I love Christmas.
I love the “holiday” of It, with all the American
nostalgia: the “chestnuts roasting” and “all I want for Christmas is you” music,
the cold weather, the presents, the family gatherings, the cookies.
And (differently but necessarily simultaneously) I love the
Christian’s celebration of it: after many years of waiting, God did what He
promised. He sent a Savior for the world! The Messiah was born! And how
surprising and awe-inspiring the details of His birth and life and death were.
I LOOOOOOOOOOVE
Christmas.
But it isn’t Christmas yet. And that matters to me.
This December, Is there room left in your decorated home and
is there space left in your rightfully excited and expectant heart for “Come
Thou Long Expected Jesus?” and “O Come, O Come Emmanuel and ransom captive
Israel?”
Because now is the time for Advent. A time of waiting. A time of remembering the longing of the
Jews for a Messiah to come.
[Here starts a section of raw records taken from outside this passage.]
(** * News crawler: per-site crawl engine, site adapters and multi-site
      aggregation (crawler.py)

    A shallow embedding of [crawler.py]: the [NewsItem] record, the three
    site adapters ([NaverCrawler], [DaumCrawler], [HankyungCrawler]), the
    common driving loop [BaseCrawler.crawl] with its nested exception
    handlers, and [MultiSiteCrawler] with its registry check and its
    de-duplication pass.

    Python values are modelled as follows.
    - [str] is a list of Unicode code points ([pystr]); [str.strip()] removes
      the code points for which [str.isspace()] holds.
    - [int] is [Z].
    - The browser is an environment: what each page does when it is
      navigated to, waited for and parsed is given by a [site_world].
    - Exceptions and the mutable attributes ([self._driver], the local
      [results] list) live in a state-and-exception monad [M]; [try/except]
      and [try/finally] are combinators of that monad.
    - [float] durations are rationals ([Q]); [random.random()] returns the
      value the environment holds for it. *)

From Stdlib Require Import ZArith List String Ascii Lia.
From Stdlib Require DecimalString.
From Stdlib Require Import QArith Lqa.
From stdpp Require Import base decidable option list gmap sets.

Set Warnings "-register-all,-clear-no-such-hyp".

Local Open Scope Z_scope.
Local Open Scope list_scope.

(* ===================================================================== *)
(** ** Python strings                                                    *)
(* ===================================================================== *)

(** A Python [str]: a sequence of Unicode code points. *)
Abbreviation pystr := (list N).

(** An ASCII literal of the source as a [pystr]. *)
Definition py (s : string) : pystr :=
  List.map N_of_ascii (list_ascii_of_string s).

(** Truth value of a [str]: the empty string is falsy. *)
Definition truthy (s : pystr) : bool :=
  match s with [] => false | _ :: _ => true end.

(** [a or b] on strings. *)
Definition por (a b : pystr) : pystr := if truthy a then a else b.

(** [str.isspace()] on one code point (the Unicode White_Space set plus the
    four information separators, as CPython has it). *)
Definition isspace (c : N) : bool :=
  ((9 <=? c) && (c <=? 13) || (28 <=? c) && (c <=? 32)
   || (c =? 133) || (c =? 160) || (c =? 5760)
   || (8192 <=? c) && (c <=? 8202)
   || (c =? 8232) || (c =? 8233) || (c =? 8239) || (c =? 8287)
   || (c =? 12288))%N.

Fixpoint lstrip (s : pystr) : pystr :=
  match s with
  | [] => []
  | c :: s' => if isspace c then lstrip s' else s
  end.

Definition rstrip (s : pystr) : pystr := rev (lstrip (rev s)).

(** [s.strip()] *)
Definition strip (s : pystr) : pystr := rstrip (lstrip s).

(** [s.startswith(p)] *)
Fixpoint startswith (s p : pystr) : bool :=
  match p, s with
  | [], _ => true
  | _ :: _, [] => false
  | a :: p', b :: s' => (a =? b)%N && startswith s' p'
  end.

(** [k in text] for strings: [k] occurs as a contiguous substring. *)
Fixpoint contains (text k : pystr) : bool :=
  startswith text k ||
  match text with
  | [] => false
  | _ :: text' => contains text' k
  end.

(** [str(n)] for an [int]. *)
Definition str_of_int (n : Z) : pystr :=
  py (DecimalString.NilZero.string_of_int (Z.to_int n)).

(* ===================================================================== *)
(** ** Data class                                                        *)
(* ===================================================================== *)

Record NewsItem := mkNewsItem {
  title      : pystr;
  press      : pystr;
  pub_time   : pystr;
  url        : pystr;
  source     : pystr;
  crawled_at : pystr
}.

(* ===================================================================== *)
(** ** Exceptions                                                        *)
(* ===================================================================== *)

(** The exceptions the crawler can meet.  [KeyboardInterrupt] stands for
    the [BaseException]s that are not [Exception]s; every other constructor
    is a subclass of [Exception]. *)
Inductive exn :=
| TimeoutException
| WebDriverException
| UnicodeEncodeError
| KeyError
| ValueError (invalid : gset pystr) (available : list pystr)
| KeyboardInterrupt.

(** [isinstance(e, Exception)], the filter of [except Exception]. *)
Definition is_Exception (e : exn) : bool :=
  match e with KeyboardInterrupt => false | _ => true end.

(** [isinstance(e, TimeoutException)], the filter of
    [except TimeoutException]. *)
Definition is_TimeoutException (e : exn) : bool :=
  match e with TimeoutException => true | _ => false end.

(** Result of a call that returns or raises. *)
Inductive res (A : Type) :=
| Ok (a : A)
| Exc (e : exn).
Arguments Ok {A} a.
Arguments Exc {A} e.

(* ===================================================================== *)
(** ** urllib.parse.quote_plus and str.format                            *)
(* ===================================================================== *)

(** UTF-8 bytes of one code point; surrogates cannot be encoded
    ([errors='strict']). *)
Definition utf8_encode_cp (c : N) : option (list N) :=
  (if c <? 128 then Some [c]
   else if c <? 2048 then Some [192 + c / 64; 128 + c mod 64]
   else if c <? 65536 then
     if (55296 <=? c) && (c <=? 57343) then None
     else Some [224 + c / 4096; 128 + (c / 64) mod 64; 128 + c mod 64]
   else if c <? 1114112 then
     Some [240 + c / 262144; 128 + (c / 4096) mod 64;
           128 + (c / 64) mod 64; 128 + c mod 64]
   else None)%N.

Fixpoint utf8_encode (s : pystr) : option (list N) :=
  match s with
  | [] => Some []
  | c :: s' =>
      match utf8_encode_cp c, utf8_encode s' with
      | Some b, Some bs => Some (b ++ bs)
      | _, _ => None
      end
  end.

(** The bytes [quote] never escapes: letters, digits and [_.-~]. *)
Definition always_safe (b : N) : bool :=
  ((65 <=? b) && (b <=? 90) || (97 <=? b) && (b <=? 122)
   || (48 <=? b) && (b <=? 57)
   || (b =? 95) || (b =? 46) || (b =? 45) || (b =? 126))%N.

Definition hex_digit (d : N) : N := (if d <? 10 then 48 + d else 55 + d)%N.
In advent Christians (on this side of Jesus’
birth/death/resurrection) are invited to reflect on how much we ourselves and
our world is still in need of a Savior and that helps us to both celebrate His
birth and to anticipate and ache for His second coming.
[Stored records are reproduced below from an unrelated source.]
(** ** The messages of the decoder *)

(** X7.  The message of [toLatLon] names the first rule broken, in the
    order length, field, square, subsquare, extended square; the empty
    string breaks the first. *)
Theorem toLatLon_error_messages
    (D : Type) (dbl : Double D) (grid : string) :
  let s := transform toupper grid in
  let len := String.length grid in
  let letters i j := isalpha (char_at s i) && isalpha (char_at s j) in
  let digits i j := isdigit (char_at s i) && isdigit (char_at s j) in
  let well_sized := ((len =? 2) || (len =? 4) || (len =? 6) || (len =? 8))%nat in
  (well_sized = false ->
   @toLatLon D dbl grid =
   InvalidArgument "Grid square must be 2, 4, 6, or 8 characters") /\
  (well_sized = true -> letters 0%nat 1%nat = false ->
   @toLatLon D dbl grid =
   InvalidArgument "First two characters must be letters") /\
  (well_sized = true -> letters 0%nat 1%nat = true ->
   (4 <= len)%nat -> digits 2%nat 3%nat = false ->
   @toLatLon D dbl grid = InvalidArgument "Characters 3-4 must be digits") /\
  (well_sized = true -> letters 0%nat 1%nat = true ->
   digits 2%nat 3%nat = true ->
   (6 <= len)%nat -> letters 4%nat 5%nat = false ->
   @toLatLon D dbl grid = InvalidArgument "Characters 5-6 must be letters") /\
  (letters 0%nat 1%nat = true -> digits 2%nat 3%nat = true ->
   letters 4%nat 5%nat = true ->
   len = 8%nat -> digits 6%nat 7%nat = false ->
   @toLatLon D dbl grid = InvalidArgument "Characters 7-8 must be digits").
Proof.
  intros s len letters digits well_sized. subst letters digits well_sized.
  cbv beta. unfold toLatLon. rewrite transform_length. fold s len.
  repeat split.
  - destruct (len =? 2)%nat, (len =? 4)%nat, (len =? 6)%nat, (len =? 8)%nat;
      simpl; intros H; try discriminate H; reflexivity.
  - destruct (len =? 2)%nat, (len =? 4)%nat, (len =? 6)%nat, (len =? 8)%nat;
      simpl; intros H; try discriminate H;
      destruct (isalpha (char_at s 0)), (isalpha (char_at s 1)); simpl;
      intros H'; try discriminate H'; reflexivity.
  - intros W L Hlen Dg.
    assert (E4 : (4 <=? len)%nat = true) by now apply Nat.leb_le.
    rewrite E4.
    destruct (len =? 2)%nat, (len =? 4)%nat, (len =? 6)%nat, (len =? 8)%nat;
      simpl in W; try discriminate W; simpl;
      destruct (isalpha (char_at s 0)), (isalpha (char_at s 1));
      simpl in L; try discriminate L; simpl;
      destruct (isdigit (char_at s 2)), (isdigit (char_at s 3));
      simpl in Dg; try discriminate Dg; reflexivity.
  - intros W L Dg Hlen Lt.
    assert (E6 : (6 <=? len)%nat = true) by now apply Nat.leb_le.
    rewrite E6.
    destruct (len =? 2)%nat, (len =? 4)%nat, (len =? 6)%nat, (len =? 8)%nat;
      simpl in W; try discriminate W; simpl;
      destruct (isalpha (char_at s 0)), (isalpha (char_at s 1));
      simpl in L; try discriminate L; simpl;
      destruct (isdigit (char_at s 2)), (isdigit (char_at s 3));
      simpl in Dg; try discriminate Dg; rewrite ?andb_false_r; simpl;
      destruct (isalpha (char_at s 4)), (isalpha (char_at s 5));
      simpl in Lt; try discriminate Lt; reflexivity.
  - intros L Dg Lt Hlen Dx. rewrite Hlen. simpl.
    destruct (isalpha (char_at s 0)), (isalpha (char_at s 1));
      simpl in L; try discriminate L; simpl;
      destruct (isdigit (char_at s 2)), (isdigit (char_at s 3));
      simpl in Dg; try discriminate Dg; simpl;
      destruct (isalpha (char_at s 4)), (isalpha (char_at s 5));
      simpl in Lt; try discriminate Lt; simpl;
      destruct (isdigit (char_at s 6)), (isdigit (char_at s 7));
      simpl in Dx; try discriminate Dx; reflexivity.
Qed.

Lemma toLatLon_error_messages_witness :
  @toLatLon R Exact.double "" =
  InvalidArgument "Grid square must be 2, 4, 6, or 8 characters".
Proof.
  apply (proj1 (toLatLon_error_messages R Exact.double "")). reflexivity.
Defined.

(** ** The decoder in units of a cell *)

Module Units.

Local Open Scope string_scope.

Lemma code_inj (c1 c2 : ascii) : code c1 = code c2 -> c1 = c2.
Proof.
  unfold code. intros H. apply Nat2Z.inj in H.
  rewrite <- (ascii_nat_embedding c1), <- (ascii_nat_embedding c2).
  now rewrite H.
Qed.

(** The offsets of the characters an accepted locator has. *)
Lemma valid_offsets (grid : string) :
  invalid_format grid = false ->
  let len := String.length grid in
  ((len = 2 \/ len = 4 \/ len = 6 \/ len = 8)%nat) /\
  (0 <= char_offset grid 1 "A" <= 25 /\ 0 <= char_offset grid 2 "A" <= 25)%Z /\
  ((4 <= len)%nat ->
   (0 <= char_offset grid 3 "0" <= 9 /\ 0 <= char_offset grid 4 "0" <= 9)%Z) /\
  ((6 <= len)%nat ->
   (0 <= char_offset grid 5 "A" <= 25 /\ 0 <= char_offset grid 6 "A" <= 25)%Z) /\
  (len = 8%nat ->
   (0 <= char_offset grid 7 "0" <= 9 /\ 0 <= char_offset grid 8 "0" <= 9)%Z).
Proof.
  intros V len.
  destruct (valid_shape grid V) as [Hlen [A0 [A1 [D23 [A45 D67]]]]].
  fold len in Hlen, D23, A45, D67.
  assert (L : forall i, isalpha (char_at (transform toupper grid) i) = true ->
                        (0 <= char_offset grid (S i) "A" <= 25)%Z).
  { intros i H. unfold char_offset. cbn [pred].
    rewrite char_at_transform in *. now apply letter_offset. }
  assert (G : forall i, isdigit (char_at (transform toupper grid) i) = true ->
                        (0 <= char_offset grid (S i) "0" <= 9)%Z).
  { intros i H. unfold char_offset. cbn [pred]. now apply digit_offset. }
  split; [exact Hlen|].
  split; [split; apply L; assumption|].
  split; [intros H; split; apply G; tauto|].
  split; [intros H; split; apply L; tauto|].
  intros H; split; apply G; tauto.
Qed.

(** What [maidenhead] adds: the bounds of the letters in use. *)
Lemma maidenhead_offsets (grid : string) :
  maidenhead grid = true ->
  invalid_format grid = false /\
  (char_offset grid 1 "A" <= 17)%Z /\ (char_offset grid 2 "A" <= 17)%Z /\
  ((6 <= String.length grid)%nat ->
   (char_offset grid 5 "A" <= 23)%Z /\ (char_offset grid 6 "A" <= 23)%Z).
Proof.
  unfold maidenhead. intros H.
  apply andb_prop in H. destruct H as [H S].
  apply andb_prop in H. destruct H as [H F2].
  apply andb_prop in H. destruct H as [V F1].
  apply negb_true_iff in V. split; [exact V|].
  apply Z.leb_le in F1, F2. split; [exact F1|]. split; [exact F2|].
  intros Hlen. apply orb_prop in S. destruct S as [S|S].
  - apply Nat.ltb_lt in S. lia.
  - apply andb_prop in S. destruct S as [S1 S2]. now apply Z.leb_le in S1, S2.
Qed.

Local Open Scope R_scope.

(** In exact arithmetic the center is that many units. *)
Lemma cell_latitude_units (len : nat) (a b c d : Z) :
  (len = 2 \/ len = 4 \/ len = 6 \/ len = 8)%nat ->
  cell_latitude len (IZR a) (IZR b) (IZR c) (IZR d) =
  IZR (cell_units len a b c d) / 480.
Proof.
  intros [-> | [-> | [-> | ->]]]; unfold cell_latitude, cell_units, half_height;
    exact_arith; rewrite ?plus_IZR, ?minus_IZR, ?mult_IZR; lra.
Qed.

Lemma cell_longitude_units (len : nat) (a b c d : Z) :
  (len = 2 \/ len = 4 \/ len = 6 \/ len = 8)%nat ->
  cell_longitude len (IZR a) (IZR b) (IZR c) (IZR d) =
  IZR (cell_units len a b c d) / 240.
Proof.
  intros [-> | [-> | [-> | ->]]]; unfold cell_longitude, cell_units, half_width;
    exact_arith; rewrite ?plus_IZR, ?minus_IZR, ?mult_IZR; lra.
Qed.

Lemma toLatLon_units (grid : string) :
  invalid_format grid = false ->
  toLatLon grid =
  Ok {| latitude := IZR (latitude_units grid) / 480;
        longitude := IZR (longitude_units grid) / 240 |}.
Proof.
  intros V. rewrite (toLatLon_center grid V).
  destruct (valid_offsets grid V) as [Hlen _].
  unfold center_latitude, center_longitude, latitude_units, longitude_units,
    digit_of.
  change (@of_int R double) with IZR.
  now rewrite cell_latitude_units, cell_longitude_units.
Qed.

(** The units of a Maidenhead locator lie within the globe. *)
Lemma maidenhead_units (grid : string) :
  maidenhead grid = true ->
  (-43200 < latitude_units grid < 43200)%Z /\
  (-43200 < longitude_units grid < 43200)%Z.
Proof.
  intros M. destruct (maidenhead_offsets grid M) as [V [F1 [F2 S]]].
  destruct (valid_offsets grid V) as [Hlen [[A1 A2] [D34 [A56 D78]]]].
  unfold latitude_units, longitude_units, cell_units.
  destruct Hlen as [E|[E|[E|E]]]; rewrite E in *.
  - lia.
  - destruct D34; lia.
  - destruct D34, A56, S; lia.
  - destruct D34, A56, S, D78; lia.
Qed.

Local Open Scope Z_scope.

(** Two accepted locators of one length whose characters have the same
    offsets are the same after upper-casing. *)
Lemma upper_eq_of_offsets (g1 g2 : string) :
  invalid_format g1 = false -> invalid_format g2 = false ->
  String.length g1 = String.length g2 ->
  char_offset g1 1 "A" = char_offset g2 1 "A" ->
  char_offset g1 2 "A" = char_offset g2 2 "A" ->
  ((4 <= String.length g1)%nat ->
   char_offset g1 3 "0" = char_offset g2 3 "0" /\
   char_offset g1 4 "0" = char_offset g2 4 "0") ->
  ((6 <= String.length g1)%nat ->
   char_offset g1 5 "A" = char_offset g2 5 "A" /\
   char_offset g1 6 "A" = char_offset g2 6 "A") ->
  (String.length g1 = 8%nat ->
   char_offset g1 7 "0" = char_offset g2 7 "0" /\
   char_offset g1 8 "0" = char_offset g2 8 "0") ->
  transform toupper g1 = transform toupper g2.
Proof.
  assert (I : forall (c c' : ascii) (base : ascii),
             code c - code base = code c' - code base -> c = c').
  { intros c c' base H. apply code_inj. lia. }
  intros V1 V2 Hlen.
  destruct g1 as [|a1 [|b1 [|c1 [|d1 [|e1 [|f1 [|g1 [|h1 [|i1 s1]]]]]]]]];
    try discriminate V1;
    destruct g2 as [|a2 [|b2 [|c2 [|d2 [|e2 [|f2 [|g2 [|h2 [|i2 s2]]]]]]]]];
    try discriminate V2; try discriminate Hlen;
    unfold char_offset; cbn [String.length pred transform char_at String.get];
    intros E1 E2 E34 E56 E78.
  - now rewrite (I _ _ _ E1), (I _ _ _ E2).
  - destruct E34 as [E3 E4]; [lia|].
    now rewrite (I _ _ _ E1), (I _ _ _ E2), (I _ _ _ E3), (I _ _ _ E4).
  - destruct E34 as [E3 E4]; [lia|]. destruct E56 as [E5 E6]; [lia|].
    now rewrite (I _ _ _ E1), (I _ _ _ E2), (I _ _ _ E3), (I _ _ _ E4),
      (I _ _ _ E5), (I _ _ _ E6).
  - destruct E34 as [E3 E4]; [lia|]. destruct E56 as [E5 E6]; [lia|].
    destruct E78 as [E7 E8]; [reflexivity|].
    now rewrite (I _ _ _ E1), (I _ _ _ E2), (I _ _ _ E3), (I _ _ _ E4),
      (I _ _ _ E5), (I _ _ _ E6), (I _ _ _ E7), (I _ _ _ E8).
Qed.

(** The units determine the length and the offsets, when the subsquare
    letters stay below [Y]. *)
Lemma cell_units_inj (len len' : nat) (a b c d a' b' c' d' : Z) :
  (len = 2 \/ len = 4 \/ len = 6 \/ len = 8)%nat ->
  (len' = 2 \/ len' = 4 \/ len' = 6 \/ len' = 8)%nat ->
  ((4 <= len)%nat -> 0 <= b <= 9) -> ((4 <= len')%nat -> 0 <= b' <= 9) ->
  ((6 <= len)%nat -> 0 <= c <= 23) -> ((6 <= len')%nat -> 0 <= c' <= 23) ->
  (len = 8%nat -> 0 <= d <= 9) -> (len' = 8%nat -> 0 <= d' <= 9) ->
  cell_units len a b c d = cell_units len' a' b' c' d' ->
  len = len' /\ a = a' /\
  ((4 <= len)%nat -> b = b') /\ ((6 <= len)%nat -> c = c') /\
  (len = 8%nat -> d = d').
Proof.
  intros [-> | [-> | [-> | ->]]] [-> | [-> | [-> | ->]]];
    unfold cell_units; intros; lia.
Qed.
We live in a world that’s still broken, that’s still very
much in need of a Savior and when with songs (but worse in reality with how we
engage our broken stories and those around us) we skip right to Joy to the
World all the time, we miss out on really valuing His coming and really loving
each other.
I love the line in Joy to the World that says “He comes to
make His blessings flow…far as the curse is found, far as the curse is found,
far aaaaas, far aaaaaaaaaas the curse is found.”
That line invites us to WEEP AND CLAP ALL AT THE SAME TIME!
He really promises to do that? That’s why He came? That’s what His birth
meant?! But I think many of us are out of touch with the joy available to us
when we sing that song because we’re out of touch with knowing the sadness and
ache of the curse.
Would you be willing to let yourself imagine what you’re
waiting for? Areas in your life that feel disappointing, broken, incomplete, still
longing. Is it your job that still feels unfulfilling despite promotions or
career change? Is it your relationships that feel distant despite desire for
more? Is it that deep wound that still feels so far from healing? What is it
that makes you ache for more than this? What if allowing yourself in those
spaces to cry out for a Rescuer would allow your heart to make room for His
arrival? It opens you to longing that might not go away until He returns—no
doubt—but at least then you’re alive and honest! And I believe then it accesses some of the deepest truest parts of your own need of a Savior.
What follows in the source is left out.